### Directions for this task:
Take the lines below between the one holding "Theorem copy_write_overflows malloc" and the one holding "exists c. pose", inclusive, and copy them exactly. Add nothing.

### Material for the task:
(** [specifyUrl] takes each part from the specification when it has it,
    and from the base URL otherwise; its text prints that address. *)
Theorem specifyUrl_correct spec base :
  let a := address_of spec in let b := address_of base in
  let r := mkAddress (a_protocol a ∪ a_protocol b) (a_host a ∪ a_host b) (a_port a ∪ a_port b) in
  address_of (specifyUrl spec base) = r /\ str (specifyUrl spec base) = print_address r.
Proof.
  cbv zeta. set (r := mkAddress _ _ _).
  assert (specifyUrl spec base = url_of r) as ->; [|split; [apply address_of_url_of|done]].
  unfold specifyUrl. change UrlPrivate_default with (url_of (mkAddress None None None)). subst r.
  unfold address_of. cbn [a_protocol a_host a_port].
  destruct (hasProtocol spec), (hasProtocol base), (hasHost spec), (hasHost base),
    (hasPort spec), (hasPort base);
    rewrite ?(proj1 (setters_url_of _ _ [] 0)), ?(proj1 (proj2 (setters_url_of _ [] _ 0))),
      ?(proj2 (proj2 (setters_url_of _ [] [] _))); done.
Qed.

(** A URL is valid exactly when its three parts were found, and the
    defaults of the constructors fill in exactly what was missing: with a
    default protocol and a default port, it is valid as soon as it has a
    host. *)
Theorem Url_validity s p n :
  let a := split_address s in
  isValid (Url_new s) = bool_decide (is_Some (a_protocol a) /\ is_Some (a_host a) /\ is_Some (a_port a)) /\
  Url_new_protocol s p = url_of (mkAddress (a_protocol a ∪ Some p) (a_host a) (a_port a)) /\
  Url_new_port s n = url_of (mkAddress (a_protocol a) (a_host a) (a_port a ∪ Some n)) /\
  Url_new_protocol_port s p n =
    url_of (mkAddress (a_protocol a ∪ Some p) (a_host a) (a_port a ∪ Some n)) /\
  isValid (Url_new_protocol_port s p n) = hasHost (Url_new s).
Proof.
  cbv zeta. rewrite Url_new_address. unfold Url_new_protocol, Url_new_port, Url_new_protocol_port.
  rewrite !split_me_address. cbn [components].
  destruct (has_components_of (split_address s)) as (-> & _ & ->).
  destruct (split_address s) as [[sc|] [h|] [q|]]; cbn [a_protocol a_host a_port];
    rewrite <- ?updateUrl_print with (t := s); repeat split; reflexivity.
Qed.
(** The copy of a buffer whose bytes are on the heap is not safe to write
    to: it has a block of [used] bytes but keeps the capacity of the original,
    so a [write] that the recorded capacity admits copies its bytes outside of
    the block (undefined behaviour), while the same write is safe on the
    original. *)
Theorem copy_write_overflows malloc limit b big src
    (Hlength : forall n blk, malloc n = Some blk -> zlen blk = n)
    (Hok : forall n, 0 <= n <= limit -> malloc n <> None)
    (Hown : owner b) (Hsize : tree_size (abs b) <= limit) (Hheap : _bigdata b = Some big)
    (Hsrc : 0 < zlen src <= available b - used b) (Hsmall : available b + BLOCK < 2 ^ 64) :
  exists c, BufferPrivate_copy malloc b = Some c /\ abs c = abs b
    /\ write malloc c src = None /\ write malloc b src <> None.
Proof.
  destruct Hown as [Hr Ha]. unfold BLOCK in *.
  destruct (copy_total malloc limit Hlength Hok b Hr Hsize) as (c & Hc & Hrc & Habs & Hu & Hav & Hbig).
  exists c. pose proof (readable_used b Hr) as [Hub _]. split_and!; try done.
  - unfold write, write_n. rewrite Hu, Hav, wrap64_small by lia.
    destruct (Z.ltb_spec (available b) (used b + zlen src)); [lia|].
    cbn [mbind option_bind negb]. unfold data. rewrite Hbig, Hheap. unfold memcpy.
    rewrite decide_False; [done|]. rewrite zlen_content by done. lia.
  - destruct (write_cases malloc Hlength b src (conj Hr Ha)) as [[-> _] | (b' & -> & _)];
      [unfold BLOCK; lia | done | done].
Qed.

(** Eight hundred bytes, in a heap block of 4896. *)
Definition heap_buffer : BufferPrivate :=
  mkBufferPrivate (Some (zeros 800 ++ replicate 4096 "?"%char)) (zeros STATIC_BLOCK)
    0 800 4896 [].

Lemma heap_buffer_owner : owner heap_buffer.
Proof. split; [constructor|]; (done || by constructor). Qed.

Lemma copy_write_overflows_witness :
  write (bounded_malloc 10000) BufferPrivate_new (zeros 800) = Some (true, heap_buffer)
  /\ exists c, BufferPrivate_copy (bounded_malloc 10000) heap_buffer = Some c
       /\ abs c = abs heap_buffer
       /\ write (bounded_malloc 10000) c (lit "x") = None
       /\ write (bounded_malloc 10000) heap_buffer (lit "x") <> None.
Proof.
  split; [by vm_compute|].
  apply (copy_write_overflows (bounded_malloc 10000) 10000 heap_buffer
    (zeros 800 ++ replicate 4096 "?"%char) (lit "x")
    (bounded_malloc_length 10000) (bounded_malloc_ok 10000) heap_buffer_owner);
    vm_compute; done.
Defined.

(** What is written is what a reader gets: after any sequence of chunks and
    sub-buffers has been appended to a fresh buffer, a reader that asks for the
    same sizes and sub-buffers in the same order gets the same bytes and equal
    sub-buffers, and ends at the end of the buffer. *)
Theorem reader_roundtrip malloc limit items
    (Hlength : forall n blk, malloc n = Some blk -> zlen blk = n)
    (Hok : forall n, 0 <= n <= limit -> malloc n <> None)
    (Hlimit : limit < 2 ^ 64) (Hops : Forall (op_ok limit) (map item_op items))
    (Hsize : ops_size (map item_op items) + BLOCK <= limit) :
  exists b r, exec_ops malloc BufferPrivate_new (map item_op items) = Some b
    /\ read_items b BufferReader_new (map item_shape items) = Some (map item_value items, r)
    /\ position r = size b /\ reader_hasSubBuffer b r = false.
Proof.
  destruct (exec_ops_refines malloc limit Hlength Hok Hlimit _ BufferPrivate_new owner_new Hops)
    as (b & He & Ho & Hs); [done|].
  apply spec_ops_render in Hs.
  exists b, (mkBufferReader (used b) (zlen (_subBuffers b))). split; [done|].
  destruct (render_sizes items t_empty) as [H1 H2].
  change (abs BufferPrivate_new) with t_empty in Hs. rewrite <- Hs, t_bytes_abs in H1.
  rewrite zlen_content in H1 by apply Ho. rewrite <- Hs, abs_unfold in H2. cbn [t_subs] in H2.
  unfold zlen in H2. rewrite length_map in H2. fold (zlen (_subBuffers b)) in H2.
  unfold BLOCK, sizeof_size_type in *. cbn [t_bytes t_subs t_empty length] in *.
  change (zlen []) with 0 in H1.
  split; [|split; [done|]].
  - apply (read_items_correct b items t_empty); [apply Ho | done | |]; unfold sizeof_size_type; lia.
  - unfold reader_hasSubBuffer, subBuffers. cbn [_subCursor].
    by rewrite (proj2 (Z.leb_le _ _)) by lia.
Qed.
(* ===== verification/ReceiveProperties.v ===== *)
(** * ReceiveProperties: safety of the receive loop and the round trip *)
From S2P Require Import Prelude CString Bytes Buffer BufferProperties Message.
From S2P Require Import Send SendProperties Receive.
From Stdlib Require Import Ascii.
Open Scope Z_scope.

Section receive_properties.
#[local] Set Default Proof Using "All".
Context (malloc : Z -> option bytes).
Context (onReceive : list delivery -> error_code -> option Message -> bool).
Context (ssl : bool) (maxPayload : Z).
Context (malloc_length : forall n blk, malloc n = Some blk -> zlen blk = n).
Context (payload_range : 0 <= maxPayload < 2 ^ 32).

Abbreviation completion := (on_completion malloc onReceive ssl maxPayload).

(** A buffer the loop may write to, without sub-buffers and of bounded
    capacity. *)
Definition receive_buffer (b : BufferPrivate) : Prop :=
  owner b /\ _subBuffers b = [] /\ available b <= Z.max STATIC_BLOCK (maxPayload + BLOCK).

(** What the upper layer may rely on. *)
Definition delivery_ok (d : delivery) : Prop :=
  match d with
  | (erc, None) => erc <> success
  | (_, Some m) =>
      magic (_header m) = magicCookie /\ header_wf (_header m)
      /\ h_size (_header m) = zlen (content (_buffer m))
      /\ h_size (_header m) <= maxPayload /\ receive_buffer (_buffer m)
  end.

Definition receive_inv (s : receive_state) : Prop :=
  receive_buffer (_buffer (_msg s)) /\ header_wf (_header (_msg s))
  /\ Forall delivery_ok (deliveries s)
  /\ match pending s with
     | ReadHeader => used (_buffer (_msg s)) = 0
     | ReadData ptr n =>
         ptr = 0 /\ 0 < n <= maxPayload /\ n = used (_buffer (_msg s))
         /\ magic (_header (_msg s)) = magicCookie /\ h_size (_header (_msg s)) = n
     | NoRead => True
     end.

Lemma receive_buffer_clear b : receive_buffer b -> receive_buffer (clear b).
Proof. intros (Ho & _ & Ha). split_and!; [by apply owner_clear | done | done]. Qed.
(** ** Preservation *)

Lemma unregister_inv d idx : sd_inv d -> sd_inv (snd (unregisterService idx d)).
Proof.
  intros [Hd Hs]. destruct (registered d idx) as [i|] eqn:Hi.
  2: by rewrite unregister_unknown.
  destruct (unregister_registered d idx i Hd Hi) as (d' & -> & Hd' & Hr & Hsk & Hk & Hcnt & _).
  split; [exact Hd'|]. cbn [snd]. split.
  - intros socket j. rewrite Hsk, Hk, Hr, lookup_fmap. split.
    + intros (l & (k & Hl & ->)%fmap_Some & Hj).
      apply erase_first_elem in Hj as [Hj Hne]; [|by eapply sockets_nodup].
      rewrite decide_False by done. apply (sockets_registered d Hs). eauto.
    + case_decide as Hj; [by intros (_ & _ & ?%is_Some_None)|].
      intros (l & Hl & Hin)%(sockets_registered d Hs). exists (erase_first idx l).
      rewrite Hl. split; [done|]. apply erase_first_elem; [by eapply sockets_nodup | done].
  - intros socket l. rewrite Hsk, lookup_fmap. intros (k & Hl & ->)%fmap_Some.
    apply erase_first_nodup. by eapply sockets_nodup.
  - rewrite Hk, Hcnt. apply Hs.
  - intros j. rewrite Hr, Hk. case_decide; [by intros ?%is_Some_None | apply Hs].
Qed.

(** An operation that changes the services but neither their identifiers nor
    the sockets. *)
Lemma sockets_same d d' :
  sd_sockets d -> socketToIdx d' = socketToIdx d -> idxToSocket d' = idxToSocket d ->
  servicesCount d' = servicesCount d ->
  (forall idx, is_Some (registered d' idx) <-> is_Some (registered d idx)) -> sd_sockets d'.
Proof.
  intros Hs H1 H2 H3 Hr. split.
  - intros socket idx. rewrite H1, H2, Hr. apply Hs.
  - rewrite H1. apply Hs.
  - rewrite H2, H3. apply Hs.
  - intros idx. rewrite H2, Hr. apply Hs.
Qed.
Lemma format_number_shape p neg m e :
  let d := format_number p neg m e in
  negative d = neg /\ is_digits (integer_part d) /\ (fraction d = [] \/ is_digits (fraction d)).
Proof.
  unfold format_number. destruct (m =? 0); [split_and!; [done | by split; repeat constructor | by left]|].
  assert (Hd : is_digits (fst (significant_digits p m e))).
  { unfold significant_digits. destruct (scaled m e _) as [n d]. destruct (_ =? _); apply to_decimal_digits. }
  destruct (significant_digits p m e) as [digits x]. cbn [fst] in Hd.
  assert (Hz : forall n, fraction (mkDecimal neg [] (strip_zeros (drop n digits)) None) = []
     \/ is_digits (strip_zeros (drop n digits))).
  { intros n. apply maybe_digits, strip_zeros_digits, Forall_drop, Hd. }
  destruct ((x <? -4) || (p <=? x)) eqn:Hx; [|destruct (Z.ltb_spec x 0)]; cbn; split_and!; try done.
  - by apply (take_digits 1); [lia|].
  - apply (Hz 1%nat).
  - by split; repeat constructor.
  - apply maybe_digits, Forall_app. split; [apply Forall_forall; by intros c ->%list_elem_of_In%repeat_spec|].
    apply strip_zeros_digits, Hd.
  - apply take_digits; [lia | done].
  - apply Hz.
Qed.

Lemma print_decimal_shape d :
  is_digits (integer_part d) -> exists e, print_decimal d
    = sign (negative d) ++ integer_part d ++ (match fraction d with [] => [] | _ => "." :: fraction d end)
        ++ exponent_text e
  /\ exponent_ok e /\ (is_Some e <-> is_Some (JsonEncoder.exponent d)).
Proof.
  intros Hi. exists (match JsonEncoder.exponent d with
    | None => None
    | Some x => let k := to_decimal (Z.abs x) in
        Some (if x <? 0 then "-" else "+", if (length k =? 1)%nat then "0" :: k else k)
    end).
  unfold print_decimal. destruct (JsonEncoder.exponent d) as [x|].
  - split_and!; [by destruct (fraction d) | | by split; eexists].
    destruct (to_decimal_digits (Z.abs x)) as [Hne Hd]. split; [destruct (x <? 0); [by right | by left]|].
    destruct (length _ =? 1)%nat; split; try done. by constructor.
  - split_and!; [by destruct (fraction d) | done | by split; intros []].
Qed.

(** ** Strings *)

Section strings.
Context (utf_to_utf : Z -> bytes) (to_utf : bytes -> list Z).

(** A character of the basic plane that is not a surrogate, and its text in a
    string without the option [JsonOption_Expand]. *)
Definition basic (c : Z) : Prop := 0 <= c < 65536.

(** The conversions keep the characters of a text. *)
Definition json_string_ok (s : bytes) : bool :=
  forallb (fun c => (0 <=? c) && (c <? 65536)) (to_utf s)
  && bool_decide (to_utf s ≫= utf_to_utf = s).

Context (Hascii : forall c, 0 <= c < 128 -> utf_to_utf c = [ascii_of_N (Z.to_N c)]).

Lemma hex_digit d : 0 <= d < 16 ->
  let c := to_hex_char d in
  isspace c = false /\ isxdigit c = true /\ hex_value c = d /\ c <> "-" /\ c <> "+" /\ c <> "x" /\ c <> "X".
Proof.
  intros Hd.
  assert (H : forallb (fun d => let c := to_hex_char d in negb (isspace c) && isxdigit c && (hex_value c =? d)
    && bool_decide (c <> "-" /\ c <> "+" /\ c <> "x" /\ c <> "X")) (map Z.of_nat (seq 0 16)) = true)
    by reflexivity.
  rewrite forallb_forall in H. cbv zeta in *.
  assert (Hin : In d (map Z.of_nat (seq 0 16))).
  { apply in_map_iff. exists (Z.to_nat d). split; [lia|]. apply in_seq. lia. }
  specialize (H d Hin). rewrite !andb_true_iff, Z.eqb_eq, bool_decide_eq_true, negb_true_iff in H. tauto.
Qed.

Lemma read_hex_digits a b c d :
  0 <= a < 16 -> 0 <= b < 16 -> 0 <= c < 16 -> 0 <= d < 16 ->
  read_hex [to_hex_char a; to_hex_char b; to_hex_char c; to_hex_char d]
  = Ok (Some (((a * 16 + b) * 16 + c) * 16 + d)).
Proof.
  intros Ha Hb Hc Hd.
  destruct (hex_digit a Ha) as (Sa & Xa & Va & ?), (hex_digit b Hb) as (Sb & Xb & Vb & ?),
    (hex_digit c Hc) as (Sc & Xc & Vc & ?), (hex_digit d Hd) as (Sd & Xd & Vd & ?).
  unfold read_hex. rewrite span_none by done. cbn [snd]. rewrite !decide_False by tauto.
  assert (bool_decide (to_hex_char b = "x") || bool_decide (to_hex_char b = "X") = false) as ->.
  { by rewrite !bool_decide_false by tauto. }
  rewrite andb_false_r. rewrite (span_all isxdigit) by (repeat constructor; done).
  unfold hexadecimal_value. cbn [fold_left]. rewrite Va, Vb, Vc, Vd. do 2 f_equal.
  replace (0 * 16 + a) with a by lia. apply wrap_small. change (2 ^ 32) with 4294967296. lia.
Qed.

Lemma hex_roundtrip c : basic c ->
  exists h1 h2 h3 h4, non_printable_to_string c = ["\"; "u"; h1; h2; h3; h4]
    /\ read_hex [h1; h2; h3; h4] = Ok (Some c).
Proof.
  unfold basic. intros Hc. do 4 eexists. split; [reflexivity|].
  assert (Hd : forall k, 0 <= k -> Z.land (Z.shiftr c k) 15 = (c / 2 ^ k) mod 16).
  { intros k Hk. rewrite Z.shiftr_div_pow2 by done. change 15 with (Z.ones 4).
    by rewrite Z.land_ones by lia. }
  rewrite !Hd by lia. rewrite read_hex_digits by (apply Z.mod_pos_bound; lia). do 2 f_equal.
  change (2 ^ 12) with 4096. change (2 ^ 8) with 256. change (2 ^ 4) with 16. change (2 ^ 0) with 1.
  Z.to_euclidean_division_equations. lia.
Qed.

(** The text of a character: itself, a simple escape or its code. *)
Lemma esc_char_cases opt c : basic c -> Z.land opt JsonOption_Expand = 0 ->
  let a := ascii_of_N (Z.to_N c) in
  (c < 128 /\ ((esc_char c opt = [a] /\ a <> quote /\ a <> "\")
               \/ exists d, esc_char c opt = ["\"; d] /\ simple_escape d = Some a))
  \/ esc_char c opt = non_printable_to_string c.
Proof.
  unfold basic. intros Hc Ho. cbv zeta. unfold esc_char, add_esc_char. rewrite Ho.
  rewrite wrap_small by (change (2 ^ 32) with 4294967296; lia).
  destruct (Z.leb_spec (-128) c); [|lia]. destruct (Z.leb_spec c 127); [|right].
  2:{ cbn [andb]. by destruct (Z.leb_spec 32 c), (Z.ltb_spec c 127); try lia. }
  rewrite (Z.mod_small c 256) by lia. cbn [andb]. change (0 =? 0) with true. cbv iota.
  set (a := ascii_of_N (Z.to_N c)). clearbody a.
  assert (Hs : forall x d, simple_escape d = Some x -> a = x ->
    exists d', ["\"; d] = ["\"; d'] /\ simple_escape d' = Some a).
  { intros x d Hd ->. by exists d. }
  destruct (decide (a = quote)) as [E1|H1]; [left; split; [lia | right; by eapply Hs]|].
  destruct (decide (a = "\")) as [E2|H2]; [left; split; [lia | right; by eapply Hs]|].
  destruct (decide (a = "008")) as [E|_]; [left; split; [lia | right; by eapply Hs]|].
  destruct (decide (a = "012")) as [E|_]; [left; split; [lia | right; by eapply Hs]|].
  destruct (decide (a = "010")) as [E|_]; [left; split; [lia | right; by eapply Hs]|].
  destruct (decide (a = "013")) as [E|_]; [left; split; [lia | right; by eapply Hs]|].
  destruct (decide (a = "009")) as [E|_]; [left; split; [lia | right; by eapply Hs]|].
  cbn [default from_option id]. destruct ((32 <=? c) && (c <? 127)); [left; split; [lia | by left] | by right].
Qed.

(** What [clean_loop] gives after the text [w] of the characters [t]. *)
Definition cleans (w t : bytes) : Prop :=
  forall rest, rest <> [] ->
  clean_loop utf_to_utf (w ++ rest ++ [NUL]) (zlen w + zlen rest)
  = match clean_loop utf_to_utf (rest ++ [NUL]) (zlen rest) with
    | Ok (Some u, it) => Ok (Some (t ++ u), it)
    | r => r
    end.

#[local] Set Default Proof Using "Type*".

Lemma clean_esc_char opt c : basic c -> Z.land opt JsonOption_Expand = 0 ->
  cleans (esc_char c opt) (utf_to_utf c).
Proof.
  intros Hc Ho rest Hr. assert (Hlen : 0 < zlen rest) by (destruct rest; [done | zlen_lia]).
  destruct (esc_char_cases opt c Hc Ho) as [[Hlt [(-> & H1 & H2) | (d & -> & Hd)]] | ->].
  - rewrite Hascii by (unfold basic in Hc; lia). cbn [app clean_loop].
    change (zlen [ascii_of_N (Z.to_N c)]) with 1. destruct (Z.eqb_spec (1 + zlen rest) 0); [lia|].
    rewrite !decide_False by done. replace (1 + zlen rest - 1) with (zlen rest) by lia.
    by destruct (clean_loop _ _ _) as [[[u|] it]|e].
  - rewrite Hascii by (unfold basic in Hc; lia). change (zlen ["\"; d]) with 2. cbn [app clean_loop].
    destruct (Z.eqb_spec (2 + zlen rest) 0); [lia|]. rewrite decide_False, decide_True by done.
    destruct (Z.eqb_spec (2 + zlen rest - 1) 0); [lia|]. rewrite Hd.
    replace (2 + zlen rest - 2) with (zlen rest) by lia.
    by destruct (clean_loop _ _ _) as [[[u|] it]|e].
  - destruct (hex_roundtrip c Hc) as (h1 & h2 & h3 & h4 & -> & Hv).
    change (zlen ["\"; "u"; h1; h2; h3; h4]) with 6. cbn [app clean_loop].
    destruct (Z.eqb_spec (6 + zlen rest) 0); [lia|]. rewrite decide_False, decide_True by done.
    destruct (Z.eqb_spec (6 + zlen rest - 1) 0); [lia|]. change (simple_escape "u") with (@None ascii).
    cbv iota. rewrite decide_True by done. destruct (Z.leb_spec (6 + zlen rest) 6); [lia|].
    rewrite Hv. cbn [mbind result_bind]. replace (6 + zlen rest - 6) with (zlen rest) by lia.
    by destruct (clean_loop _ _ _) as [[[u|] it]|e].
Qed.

### Your solution:
Theorem copy_write_overflows malloc limit b big src
    (Hlength : forall n blk, malloc n = Some blk -> zlen blk = n)
    (Hok : forall n, 0 <= n <= limit -> malloc n <> None)
    (Hown : owner b) (Hsize : tree_size (abs b) <= limit) (Hheap : _bigdata b = Some big)
    (Hsrc : 0 < zlen src <= available b - used b) (Hsmall : available b + BLOCK < 2 ^ 64) :
  exists c, BufferPrivate_copy malloc b = Some c /\ abs c = abs b
    /\ write malloc c src = None /\ write malloc b src <> None.
Proof.
  destruct Hown as [Hr Ha]. unfold BLOCK in *.
  destruct (copy_total malloc limit Hlength Hok b Hr Hsize) as (c & Hc & Hrc & Habs & Hu & Hav & Hbig).
  exists c. pose proof (readable_used b Hr) as [Hub _]. split_and!; try done.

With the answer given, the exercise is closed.